• Task to complete: Nothing outside the stretch is wanted. Repeat exactly the lines of the listing below from the one that contains "exists k. split; [lia | exact E]." through the one that contains "d)) <= 3)%nat", both ends included.

• Data for review:
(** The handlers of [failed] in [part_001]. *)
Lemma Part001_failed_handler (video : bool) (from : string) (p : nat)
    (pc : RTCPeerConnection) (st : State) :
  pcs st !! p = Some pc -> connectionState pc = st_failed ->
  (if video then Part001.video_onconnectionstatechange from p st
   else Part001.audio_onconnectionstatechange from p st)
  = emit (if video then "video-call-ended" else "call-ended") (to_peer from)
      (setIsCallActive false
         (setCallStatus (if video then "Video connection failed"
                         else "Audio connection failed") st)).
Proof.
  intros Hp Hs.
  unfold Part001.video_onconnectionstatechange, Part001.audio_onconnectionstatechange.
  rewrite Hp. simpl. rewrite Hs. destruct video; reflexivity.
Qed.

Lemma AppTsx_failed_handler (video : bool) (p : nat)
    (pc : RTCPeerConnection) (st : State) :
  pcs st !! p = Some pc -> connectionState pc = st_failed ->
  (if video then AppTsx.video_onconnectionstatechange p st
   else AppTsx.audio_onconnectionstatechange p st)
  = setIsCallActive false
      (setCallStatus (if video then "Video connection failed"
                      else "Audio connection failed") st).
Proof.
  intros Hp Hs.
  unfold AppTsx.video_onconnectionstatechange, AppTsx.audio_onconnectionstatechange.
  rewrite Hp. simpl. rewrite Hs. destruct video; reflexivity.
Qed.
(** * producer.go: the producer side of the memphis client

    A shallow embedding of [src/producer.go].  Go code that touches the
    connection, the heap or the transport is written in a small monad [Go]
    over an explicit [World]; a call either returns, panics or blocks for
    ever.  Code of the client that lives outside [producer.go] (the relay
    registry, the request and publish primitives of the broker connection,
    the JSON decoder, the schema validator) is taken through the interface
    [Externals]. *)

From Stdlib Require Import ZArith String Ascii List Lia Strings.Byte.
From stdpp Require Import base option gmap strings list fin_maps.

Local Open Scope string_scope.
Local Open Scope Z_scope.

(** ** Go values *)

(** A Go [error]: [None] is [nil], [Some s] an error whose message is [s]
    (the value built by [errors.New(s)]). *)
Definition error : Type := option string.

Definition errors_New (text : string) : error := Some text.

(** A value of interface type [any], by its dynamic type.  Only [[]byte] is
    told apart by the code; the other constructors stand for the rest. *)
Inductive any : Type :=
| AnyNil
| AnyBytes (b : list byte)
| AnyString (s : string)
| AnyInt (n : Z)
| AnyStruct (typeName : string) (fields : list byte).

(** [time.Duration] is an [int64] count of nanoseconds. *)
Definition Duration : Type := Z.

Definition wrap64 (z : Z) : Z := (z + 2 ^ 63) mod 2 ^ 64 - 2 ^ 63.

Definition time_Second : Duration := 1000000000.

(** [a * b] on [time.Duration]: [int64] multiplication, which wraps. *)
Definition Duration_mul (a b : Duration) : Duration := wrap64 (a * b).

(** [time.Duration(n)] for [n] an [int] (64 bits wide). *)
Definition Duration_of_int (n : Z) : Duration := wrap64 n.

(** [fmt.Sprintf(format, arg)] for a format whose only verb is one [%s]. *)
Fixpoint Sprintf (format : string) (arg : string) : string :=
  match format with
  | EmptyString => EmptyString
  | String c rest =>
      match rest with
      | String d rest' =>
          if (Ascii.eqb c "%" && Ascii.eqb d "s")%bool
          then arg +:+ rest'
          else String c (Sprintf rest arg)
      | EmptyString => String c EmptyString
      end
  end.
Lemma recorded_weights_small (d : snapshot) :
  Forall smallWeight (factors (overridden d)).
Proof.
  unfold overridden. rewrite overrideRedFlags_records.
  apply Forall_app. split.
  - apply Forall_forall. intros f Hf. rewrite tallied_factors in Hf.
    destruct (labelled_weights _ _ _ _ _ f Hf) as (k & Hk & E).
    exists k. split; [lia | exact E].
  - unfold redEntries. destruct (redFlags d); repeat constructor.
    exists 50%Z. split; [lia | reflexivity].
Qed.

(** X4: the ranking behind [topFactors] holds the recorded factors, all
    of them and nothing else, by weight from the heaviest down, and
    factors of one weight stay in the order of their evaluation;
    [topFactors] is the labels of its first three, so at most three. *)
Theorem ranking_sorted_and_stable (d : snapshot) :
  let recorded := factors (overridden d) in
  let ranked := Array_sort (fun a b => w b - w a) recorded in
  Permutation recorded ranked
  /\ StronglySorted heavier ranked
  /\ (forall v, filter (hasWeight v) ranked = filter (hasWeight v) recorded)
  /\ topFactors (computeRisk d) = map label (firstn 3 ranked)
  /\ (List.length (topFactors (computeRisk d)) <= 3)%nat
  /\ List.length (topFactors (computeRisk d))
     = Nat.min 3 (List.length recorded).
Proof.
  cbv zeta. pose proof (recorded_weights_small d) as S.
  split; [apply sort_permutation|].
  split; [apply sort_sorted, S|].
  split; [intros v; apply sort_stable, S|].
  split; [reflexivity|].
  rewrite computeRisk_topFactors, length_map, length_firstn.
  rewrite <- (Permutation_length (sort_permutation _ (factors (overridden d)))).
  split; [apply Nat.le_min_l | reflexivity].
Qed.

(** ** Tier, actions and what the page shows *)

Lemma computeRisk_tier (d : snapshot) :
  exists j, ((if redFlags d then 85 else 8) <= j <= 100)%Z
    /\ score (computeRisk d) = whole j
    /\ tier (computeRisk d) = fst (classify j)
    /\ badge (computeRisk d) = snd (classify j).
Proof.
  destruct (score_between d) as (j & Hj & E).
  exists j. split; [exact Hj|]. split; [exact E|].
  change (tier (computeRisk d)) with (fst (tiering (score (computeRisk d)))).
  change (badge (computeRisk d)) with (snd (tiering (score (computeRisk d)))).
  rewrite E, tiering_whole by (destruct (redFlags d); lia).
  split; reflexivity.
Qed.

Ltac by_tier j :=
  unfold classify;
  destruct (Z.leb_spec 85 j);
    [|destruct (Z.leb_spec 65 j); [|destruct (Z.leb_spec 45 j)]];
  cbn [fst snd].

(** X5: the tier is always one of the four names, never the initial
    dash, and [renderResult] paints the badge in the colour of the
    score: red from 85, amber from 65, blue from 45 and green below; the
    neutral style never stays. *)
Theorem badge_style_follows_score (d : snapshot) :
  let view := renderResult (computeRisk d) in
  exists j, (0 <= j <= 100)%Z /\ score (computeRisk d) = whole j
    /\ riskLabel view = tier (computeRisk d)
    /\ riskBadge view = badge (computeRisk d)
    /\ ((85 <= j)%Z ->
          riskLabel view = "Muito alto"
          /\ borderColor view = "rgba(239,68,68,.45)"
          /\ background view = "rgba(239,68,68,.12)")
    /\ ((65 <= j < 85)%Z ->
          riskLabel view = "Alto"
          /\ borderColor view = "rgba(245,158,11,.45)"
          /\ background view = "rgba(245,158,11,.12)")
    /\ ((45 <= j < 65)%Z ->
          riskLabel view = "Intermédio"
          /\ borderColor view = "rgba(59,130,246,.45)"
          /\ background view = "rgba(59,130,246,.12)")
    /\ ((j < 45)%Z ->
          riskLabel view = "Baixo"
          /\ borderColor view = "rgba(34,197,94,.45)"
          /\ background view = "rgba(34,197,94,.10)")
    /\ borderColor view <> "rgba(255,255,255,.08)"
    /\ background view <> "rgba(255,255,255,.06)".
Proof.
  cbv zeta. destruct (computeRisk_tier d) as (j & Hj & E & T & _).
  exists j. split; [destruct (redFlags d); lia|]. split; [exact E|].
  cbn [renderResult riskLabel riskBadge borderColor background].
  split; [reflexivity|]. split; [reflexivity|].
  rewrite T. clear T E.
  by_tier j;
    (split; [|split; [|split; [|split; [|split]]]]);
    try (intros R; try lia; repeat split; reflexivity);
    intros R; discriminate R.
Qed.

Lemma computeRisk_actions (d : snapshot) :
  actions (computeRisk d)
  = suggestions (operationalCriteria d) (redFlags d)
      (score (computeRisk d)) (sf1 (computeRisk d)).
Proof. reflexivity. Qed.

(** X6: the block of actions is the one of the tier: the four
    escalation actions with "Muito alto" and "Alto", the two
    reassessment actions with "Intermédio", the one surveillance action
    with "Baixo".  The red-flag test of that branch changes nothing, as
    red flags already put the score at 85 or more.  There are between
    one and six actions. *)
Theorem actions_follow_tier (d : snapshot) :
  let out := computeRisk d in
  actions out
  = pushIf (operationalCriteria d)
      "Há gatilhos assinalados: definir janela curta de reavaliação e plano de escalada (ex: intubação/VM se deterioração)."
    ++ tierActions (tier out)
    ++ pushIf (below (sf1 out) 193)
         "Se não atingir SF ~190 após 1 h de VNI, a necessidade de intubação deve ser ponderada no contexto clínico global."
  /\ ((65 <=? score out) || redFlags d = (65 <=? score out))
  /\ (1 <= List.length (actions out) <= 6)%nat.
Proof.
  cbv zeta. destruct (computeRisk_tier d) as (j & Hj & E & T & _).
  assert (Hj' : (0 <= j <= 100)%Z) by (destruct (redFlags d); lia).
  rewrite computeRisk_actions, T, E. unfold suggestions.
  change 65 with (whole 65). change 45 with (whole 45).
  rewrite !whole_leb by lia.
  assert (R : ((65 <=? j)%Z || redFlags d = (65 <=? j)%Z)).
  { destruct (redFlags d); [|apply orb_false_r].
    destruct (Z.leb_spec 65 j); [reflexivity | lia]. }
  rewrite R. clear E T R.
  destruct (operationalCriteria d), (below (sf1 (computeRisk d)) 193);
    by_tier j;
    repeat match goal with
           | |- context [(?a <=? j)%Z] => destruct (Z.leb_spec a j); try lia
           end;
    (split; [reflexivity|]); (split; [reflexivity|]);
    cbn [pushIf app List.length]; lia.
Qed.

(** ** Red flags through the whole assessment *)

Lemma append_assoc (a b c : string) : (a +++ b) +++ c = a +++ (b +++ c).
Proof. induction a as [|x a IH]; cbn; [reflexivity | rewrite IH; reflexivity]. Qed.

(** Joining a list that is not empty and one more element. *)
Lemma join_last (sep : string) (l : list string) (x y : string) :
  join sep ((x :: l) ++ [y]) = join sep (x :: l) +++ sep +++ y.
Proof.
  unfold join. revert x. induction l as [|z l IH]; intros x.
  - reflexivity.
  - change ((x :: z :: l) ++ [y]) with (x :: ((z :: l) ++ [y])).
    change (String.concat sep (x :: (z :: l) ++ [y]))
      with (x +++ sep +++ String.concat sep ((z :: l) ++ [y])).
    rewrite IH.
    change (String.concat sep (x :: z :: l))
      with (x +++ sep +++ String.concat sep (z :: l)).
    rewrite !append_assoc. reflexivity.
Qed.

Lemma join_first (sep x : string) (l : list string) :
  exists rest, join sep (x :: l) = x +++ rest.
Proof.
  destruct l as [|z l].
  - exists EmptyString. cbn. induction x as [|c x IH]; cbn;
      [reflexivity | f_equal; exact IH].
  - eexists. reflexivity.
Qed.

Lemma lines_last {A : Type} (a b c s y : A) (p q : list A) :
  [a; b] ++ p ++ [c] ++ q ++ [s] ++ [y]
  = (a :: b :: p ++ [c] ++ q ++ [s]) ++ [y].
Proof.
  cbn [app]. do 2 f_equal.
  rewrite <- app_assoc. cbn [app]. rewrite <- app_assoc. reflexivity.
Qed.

...

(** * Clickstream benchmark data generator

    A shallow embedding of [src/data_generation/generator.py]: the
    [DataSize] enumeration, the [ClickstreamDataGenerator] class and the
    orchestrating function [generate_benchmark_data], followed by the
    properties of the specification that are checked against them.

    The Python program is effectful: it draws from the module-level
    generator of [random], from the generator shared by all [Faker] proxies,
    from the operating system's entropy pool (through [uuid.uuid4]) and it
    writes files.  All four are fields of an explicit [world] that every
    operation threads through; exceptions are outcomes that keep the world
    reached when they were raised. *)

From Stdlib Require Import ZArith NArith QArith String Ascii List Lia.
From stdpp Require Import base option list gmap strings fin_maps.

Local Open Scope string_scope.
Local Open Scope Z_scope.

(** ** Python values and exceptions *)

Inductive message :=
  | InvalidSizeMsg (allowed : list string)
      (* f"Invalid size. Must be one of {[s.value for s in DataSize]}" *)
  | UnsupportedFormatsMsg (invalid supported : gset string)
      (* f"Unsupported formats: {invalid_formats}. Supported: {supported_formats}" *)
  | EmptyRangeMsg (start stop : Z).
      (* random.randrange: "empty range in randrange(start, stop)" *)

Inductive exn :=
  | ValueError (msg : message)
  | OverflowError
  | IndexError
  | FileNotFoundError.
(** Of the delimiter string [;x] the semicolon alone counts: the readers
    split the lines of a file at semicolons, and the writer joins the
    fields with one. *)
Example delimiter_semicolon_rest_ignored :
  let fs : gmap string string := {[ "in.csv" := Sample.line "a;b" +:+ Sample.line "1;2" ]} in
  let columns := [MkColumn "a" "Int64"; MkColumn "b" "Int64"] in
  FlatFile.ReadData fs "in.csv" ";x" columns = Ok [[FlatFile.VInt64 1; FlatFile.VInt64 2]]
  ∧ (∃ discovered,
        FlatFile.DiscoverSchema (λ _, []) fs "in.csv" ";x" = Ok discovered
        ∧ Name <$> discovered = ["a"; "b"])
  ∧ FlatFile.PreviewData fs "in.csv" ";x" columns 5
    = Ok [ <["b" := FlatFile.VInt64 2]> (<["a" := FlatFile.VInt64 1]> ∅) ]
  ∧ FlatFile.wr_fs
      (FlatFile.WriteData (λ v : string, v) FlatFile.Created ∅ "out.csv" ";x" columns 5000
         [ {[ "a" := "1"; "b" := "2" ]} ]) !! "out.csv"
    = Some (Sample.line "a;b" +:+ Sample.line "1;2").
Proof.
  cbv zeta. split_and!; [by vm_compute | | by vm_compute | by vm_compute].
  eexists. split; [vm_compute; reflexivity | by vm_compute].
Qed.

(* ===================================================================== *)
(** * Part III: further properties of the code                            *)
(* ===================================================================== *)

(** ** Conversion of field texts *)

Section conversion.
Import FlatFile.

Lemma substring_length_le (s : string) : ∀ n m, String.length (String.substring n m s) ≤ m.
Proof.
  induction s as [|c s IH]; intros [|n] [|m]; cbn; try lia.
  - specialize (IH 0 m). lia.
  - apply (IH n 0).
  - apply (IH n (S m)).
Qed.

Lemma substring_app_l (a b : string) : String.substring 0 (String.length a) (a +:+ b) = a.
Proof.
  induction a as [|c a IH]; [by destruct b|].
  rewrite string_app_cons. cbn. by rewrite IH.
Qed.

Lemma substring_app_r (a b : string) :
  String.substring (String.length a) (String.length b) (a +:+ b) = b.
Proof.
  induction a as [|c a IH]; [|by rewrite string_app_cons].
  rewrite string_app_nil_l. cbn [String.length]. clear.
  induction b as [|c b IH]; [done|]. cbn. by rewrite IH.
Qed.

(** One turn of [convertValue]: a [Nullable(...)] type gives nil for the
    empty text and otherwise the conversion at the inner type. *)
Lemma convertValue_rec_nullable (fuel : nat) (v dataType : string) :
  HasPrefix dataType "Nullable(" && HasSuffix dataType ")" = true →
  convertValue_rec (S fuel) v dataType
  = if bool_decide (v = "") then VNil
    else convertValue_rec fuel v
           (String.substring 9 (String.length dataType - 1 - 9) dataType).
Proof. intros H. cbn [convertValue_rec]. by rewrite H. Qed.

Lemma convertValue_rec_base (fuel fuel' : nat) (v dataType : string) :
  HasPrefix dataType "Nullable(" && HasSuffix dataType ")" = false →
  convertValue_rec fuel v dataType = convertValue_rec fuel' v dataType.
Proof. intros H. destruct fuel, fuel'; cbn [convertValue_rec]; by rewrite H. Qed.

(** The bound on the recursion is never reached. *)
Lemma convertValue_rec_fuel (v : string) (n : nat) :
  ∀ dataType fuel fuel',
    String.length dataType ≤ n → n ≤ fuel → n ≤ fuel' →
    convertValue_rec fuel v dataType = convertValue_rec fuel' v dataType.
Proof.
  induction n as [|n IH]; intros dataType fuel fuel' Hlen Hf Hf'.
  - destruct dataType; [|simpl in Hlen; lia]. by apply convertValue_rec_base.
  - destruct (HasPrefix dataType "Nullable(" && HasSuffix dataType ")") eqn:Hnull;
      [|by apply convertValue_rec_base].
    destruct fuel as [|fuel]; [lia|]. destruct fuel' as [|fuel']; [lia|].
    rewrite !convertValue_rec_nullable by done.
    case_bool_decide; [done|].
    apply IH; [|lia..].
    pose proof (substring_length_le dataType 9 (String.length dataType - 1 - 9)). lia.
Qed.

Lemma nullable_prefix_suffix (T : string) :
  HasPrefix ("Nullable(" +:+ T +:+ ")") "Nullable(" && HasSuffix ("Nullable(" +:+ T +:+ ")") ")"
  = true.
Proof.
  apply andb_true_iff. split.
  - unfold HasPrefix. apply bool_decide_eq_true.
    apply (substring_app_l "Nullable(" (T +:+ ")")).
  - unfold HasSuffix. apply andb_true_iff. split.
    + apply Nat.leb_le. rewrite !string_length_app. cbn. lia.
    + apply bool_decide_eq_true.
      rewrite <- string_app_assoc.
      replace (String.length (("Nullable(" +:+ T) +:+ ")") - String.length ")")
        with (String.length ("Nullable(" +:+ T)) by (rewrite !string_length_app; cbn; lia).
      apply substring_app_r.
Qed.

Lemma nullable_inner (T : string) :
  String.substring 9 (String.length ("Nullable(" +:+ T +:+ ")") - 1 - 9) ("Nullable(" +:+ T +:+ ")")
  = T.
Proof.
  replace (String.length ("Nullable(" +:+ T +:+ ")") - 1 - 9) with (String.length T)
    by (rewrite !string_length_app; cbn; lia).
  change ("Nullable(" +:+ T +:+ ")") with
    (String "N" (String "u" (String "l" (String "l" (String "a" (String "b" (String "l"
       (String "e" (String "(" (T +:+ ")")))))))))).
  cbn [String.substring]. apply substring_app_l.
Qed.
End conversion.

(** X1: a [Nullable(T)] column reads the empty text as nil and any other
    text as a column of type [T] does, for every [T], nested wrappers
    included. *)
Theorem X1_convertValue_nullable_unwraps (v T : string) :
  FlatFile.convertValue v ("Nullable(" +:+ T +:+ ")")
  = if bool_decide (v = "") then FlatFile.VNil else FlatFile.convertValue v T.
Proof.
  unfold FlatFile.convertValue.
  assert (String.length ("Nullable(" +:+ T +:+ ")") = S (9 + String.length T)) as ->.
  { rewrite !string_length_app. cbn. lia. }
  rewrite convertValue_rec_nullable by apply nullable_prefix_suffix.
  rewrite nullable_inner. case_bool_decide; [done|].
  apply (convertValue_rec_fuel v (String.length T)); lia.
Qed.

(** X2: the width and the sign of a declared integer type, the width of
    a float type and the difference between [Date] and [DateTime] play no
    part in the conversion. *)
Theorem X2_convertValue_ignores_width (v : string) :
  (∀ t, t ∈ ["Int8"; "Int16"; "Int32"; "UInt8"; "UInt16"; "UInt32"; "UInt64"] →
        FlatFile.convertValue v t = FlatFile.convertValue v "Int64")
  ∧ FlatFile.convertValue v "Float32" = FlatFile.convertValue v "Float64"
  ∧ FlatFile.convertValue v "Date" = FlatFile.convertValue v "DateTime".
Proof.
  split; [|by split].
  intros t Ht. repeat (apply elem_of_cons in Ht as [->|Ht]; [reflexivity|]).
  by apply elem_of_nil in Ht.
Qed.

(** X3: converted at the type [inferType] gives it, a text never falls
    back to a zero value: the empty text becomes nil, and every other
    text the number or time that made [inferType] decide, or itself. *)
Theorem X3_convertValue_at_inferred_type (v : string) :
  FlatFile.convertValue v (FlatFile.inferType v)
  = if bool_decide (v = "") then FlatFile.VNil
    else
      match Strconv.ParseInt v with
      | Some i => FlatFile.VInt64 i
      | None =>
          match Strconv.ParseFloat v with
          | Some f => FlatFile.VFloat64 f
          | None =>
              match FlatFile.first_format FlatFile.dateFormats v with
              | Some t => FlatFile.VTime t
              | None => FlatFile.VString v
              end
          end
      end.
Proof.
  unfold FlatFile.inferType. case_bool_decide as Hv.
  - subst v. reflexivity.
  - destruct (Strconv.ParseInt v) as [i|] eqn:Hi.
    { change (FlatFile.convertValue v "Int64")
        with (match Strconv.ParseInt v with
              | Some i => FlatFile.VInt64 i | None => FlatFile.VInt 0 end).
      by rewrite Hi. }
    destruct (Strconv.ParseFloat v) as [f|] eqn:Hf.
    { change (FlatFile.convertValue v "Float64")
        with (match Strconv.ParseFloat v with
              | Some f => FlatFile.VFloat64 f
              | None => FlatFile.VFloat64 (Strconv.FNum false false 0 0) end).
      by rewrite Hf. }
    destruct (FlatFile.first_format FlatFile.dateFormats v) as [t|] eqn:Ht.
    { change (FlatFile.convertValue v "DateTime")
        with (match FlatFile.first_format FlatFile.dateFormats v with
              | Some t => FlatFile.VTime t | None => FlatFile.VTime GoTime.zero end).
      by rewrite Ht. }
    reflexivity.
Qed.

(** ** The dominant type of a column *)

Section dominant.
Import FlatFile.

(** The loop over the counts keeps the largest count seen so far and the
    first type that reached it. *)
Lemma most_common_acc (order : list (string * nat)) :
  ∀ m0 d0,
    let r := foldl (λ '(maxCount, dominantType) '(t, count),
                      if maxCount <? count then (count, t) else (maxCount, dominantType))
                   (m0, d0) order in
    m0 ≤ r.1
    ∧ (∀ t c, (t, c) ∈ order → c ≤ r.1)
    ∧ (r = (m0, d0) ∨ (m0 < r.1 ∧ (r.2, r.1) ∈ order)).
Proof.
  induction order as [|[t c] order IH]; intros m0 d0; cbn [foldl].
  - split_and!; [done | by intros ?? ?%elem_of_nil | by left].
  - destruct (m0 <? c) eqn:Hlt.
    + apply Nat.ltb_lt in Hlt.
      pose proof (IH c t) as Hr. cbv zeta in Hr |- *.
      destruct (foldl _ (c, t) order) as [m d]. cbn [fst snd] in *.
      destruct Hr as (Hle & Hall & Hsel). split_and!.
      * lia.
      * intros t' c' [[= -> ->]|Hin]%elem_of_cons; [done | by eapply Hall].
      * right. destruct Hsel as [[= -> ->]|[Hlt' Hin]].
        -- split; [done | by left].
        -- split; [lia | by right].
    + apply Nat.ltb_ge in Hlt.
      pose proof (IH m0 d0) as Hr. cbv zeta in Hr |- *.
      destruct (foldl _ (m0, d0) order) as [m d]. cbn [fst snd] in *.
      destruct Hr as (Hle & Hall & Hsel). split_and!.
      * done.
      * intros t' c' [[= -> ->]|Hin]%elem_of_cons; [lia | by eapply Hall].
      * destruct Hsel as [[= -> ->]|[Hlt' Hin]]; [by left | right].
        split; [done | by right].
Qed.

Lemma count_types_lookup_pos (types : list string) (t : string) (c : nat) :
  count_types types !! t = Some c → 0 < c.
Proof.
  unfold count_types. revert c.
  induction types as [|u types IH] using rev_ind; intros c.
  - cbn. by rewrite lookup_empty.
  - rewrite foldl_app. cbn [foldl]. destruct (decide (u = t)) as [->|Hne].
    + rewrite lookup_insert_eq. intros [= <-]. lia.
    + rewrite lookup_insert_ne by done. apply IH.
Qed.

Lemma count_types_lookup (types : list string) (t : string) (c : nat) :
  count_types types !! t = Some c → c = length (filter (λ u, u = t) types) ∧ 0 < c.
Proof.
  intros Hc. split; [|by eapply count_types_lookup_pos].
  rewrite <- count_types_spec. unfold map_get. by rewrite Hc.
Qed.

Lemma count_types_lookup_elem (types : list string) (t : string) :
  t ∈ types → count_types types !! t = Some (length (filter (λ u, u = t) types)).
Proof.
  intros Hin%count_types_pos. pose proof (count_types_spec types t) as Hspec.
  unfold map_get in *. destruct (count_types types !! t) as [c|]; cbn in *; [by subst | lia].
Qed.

• Task answer:
    exists k. split; [lia | exact E].
  - unfold redEntries. destruct (redFlags d); repeat constructor.
    exists 50%Z. split; [lia | reflexivity].
Qed.

(** X4: the ranking behind [topFactors] holds the recorded factors, all
    of them and nothing else, by weight from the heaviest down, and
    factors of one weight stay in the order of their evaluation;
    [topFactors] is the labels of its first three, so at most three. *)
Theorem ranking_sorted_and_stable (d : snapshot) :
  let recorded := factors (overridden d) in
  let ranked := Array_sort (fun a b => w b - w a) recorded in
  Permutation recorded ranked
  /\ StronglySorted heavier ranked
  /\ (forall v, filter (hasWeight v) ranked = filter (hasWeight v) recorded)
  /\ topFactors (computeRisk d) = map label (firstn 3 ranked)
  /\ (List.length (topFactors (computeRisk d)) <= 3)%nat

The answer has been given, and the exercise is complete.